• **Work required**: Repeat word for word every line of the data below, from the first through the line containing "Definition HTTP_404_NOT_FOUND : Z := 404.", and stop there.

#### Supplied information

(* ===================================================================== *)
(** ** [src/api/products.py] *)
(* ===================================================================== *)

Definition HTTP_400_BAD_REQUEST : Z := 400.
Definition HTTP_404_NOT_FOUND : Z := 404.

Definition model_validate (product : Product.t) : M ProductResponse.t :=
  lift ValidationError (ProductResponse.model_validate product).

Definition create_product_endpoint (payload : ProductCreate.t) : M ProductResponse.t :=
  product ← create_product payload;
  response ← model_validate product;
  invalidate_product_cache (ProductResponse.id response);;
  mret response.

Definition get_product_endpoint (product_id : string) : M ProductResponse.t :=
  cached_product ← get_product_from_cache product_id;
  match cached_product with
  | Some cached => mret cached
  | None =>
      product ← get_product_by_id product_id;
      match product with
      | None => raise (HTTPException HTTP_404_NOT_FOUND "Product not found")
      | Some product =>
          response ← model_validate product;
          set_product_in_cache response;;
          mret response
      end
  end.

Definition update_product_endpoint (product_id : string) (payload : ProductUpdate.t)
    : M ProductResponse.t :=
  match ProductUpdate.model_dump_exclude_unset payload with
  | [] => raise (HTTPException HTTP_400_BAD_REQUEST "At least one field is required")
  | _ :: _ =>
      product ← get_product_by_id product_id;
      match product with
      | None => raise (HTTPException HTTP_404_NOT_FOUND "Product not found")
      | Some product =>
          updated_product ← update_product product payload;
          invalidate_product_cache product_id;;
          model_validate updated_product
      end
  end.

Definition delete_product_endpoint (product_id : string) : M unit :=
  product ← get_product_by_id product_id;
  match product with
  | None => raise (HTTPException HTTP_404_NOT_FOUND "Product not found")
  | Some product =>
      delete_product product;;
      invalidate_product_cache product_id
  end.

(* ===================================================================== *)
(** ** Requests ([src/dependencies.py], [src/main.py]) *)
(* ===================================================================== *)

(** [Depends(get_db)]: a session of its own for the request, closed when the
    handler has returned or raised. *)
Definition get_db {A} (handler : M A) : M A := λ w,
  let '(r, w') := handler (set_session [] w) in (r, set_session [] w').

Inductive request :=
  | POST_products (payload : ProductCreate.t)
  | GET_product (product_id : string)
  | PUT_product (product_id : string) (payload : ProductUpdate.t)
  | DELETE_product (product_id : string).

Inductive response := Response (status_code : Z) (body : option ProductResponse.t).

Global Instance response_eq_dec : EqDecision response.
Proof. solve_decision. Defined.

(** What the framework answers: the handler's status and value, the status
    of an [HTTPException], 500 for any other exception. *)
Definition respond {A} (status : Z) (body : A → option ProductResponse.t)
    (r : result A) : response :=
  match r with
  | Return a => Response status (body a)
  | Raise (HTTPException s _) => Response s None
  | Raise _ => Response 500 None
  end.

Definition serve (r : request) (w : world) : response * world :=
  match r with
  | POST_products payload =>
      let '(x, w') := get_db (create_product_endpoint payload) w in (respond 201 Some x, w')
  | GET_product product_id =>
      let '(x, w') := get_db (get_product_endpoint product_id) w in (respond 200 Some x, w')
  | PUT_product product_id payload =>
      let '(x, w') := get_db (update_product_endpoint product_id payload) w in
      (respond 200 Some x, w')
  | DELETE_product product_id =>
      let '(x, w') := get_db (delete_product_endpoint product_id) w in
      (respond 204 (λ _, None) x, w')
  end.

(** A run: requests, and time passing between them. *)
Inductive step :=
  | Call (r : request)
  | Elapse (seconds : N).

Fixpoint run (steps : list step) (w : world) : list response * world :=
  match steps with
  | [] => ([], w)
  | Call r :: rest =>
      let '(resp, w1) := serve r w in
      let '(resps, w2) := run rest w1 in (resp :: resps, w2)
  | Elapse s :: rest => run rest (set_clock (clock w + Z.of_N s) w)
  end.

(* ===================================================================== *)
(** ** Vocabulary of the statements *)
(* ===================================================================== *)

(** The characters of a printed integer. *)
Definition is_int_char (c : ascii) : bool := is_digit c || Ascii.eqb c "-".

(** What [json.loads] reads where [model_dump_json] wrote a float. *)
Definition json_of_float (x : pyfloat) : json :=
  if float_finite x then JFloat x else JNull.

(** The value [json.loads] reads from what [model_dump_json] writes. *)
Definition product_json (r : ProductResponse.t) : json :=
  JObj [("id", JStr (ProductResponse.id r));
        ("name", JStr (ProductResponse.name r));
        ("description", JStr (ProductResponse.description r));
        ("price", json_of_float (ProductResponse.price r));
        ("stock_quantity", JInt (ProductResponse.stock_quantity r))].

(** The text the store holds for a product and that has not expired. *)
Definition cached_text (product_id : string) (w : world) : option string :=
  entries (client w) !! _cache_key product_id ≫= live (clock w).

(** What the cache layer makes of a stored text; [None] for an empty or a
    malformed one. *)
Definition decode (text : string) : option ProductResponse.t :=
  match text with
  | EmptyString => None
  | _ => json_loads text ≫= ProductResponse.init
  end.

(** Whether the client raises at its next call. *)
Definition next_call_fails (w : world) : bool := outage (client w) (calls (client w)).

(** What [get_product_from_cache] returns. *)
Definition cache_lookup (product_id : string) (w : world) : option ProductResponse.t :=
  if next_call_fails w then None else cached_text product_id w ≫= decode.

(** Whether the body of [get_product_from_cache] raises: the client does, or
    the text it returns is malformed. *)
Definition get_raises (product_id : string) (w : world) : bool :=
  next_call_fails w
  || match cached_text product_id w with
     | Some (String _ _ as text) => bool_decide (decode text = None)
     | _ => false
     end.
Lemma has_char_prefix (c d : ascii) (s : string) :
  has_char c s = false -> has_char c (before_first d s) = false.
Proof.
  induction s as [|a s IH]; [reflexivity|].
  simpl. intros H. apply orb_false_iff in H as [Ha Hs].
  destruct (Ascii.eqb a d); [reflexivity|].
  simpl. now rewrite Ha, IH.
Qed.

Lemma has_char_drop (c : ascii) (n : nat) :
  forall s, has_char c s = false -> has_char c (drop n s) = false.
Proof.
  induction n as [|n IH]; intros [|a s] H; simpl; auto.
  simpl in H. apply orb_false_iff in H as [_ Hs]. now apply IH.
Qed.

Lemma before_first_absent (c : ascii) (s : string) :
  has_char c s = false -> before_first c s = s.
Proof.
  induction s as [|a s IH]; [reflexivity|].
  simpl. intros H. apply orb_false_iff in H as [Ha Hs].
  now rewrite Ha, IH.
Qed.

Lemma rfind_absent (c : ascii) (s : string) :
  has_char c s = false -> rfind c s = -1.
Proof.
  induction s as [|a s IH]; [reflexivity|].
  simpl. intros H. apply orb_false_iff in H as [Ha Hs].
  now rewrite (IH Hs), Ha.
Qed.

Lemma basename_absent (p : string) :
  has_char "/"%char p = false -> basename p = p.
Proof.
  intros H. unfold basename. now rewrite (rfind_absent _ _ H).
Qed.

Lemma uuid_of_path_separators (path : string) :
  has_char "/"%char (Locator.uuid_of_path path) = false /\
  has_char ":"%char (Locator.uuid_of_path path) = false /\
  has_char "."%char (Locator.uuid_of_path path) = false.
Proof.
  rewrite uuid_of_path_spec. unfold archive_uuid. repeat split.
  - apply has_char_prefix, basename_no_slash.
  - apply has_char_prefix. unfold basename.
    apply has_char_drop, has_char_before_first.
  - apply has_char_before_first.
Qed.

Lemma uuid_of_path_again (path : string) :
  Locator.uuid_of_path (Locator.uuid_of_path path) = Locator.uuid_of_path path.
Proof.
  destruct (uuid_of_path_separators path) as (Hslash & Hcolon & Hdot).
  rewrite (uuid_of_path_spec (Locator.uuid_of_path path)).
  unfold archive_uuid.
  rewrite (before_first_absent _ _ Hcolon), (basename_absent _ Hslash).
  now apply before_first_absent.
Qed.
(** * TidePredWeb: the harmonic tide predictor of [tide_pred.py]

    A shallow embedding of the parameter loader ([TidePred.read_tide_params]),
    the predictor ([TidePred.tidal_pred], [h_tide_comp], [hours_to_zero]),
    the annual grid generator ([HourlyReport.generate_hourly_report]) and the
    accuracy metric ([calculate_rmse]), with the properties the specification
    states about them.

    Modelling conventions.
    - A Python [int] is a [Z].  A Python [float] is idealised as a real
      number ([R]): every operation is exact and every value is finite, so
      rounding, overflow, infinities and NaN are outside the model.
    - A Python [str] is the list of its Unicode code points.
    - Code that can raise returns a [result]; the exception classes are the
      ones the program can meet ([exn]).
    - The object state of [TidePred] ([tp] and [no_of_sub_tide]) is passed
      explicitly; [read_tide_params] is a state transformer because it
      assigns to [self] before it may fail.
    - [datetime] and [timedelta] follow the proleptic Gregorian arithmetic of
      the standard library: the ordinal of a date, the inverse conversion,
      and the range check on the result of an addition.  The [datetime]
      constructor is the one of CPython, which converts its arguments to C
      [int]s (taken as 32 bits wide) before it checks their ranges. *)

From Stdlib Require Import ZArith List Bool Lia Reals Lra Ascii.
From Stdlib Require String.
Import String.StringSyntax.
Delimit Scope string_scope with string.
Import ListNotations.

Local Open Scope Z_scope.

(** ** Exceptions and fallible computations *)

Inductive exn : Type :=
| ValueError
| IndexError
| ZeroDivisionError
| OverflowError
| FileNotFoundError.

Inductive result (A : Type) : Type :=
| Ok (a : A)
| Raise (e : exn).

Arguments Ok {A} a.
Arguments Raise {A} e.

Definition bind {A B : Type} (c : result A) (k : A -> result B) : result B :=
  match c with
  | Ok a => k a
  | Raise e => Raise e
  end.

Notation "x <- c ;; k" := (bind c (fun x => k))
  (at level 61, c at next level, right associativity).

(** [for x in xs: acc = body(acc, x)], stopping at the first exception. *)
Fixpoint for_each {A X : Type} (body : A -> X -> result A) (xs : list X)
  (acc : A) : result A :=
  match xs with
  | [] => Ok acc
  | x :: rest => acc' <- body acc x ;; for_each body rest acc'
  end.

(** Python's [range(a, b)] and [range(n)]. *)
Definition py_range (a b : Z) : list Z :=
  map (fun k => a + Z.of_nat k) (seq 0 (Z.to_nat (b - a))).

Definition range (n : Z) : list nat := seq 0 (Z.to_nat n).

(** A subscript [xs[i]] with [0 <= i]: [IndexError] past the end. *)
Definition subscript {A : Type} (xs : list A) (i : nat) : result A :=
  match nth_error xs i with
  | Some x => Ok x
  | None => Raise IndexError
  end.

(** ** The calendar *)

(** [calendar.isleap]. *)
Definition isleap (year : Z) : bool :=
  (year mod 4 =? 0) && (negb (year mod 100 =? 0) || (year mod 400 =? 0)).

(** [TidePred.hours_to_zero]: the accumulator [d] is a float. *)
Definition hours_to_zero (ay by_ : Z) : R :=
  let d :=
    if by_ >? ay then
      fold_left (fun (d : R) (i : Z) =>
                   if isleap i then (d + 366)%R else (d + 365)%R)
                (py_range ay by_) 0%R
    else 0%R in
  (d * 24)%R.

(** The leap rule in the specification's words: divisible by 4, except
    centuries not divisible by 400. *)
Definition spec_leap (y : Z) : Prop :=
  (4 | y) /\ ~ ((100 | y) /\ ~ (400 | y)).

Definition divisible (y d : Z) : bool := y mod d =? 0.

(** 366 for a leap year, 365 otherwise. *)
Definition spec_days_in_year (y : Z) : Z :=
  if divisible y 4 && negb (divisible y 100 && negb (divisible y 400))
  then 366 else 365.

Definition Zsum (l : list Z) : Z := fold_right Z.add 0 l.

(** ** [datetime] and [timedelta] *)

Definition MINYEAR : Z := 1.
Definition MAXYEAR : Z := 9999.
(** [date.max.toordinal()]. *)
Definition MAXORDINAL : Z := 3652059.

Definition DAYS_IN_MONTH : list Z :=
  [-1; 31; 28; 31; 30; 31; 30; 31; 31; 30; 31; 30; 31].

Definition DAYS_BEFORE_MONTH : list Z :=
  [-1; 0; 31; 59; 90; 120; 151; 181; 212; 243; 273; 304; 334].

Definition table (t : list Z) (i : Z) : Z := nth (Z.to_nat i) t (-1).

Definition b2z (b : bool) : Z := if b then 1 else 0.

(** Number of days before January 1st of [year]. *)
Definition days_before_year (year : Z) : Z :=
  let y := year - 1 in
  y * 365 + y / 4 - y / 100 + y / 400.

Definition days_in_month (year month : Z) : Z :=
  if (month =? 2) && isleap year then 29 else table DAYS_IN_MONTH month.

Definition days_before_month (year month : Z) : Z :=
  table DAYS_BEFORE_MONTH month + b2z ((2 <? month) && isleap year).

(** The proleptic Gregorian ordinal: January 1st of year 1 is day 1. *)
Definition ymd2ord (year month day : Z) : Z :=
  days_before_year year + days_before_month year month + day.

########

• **Answer below**:
(* ===================================================================== *)
(** ** [src/api/products.py] *)
(* ===================================================================== *)

Definition HTTP_400_BAD_REQUEST : Z := 400.
Definition HTTP_404_NOT_FOUND : Z := 404.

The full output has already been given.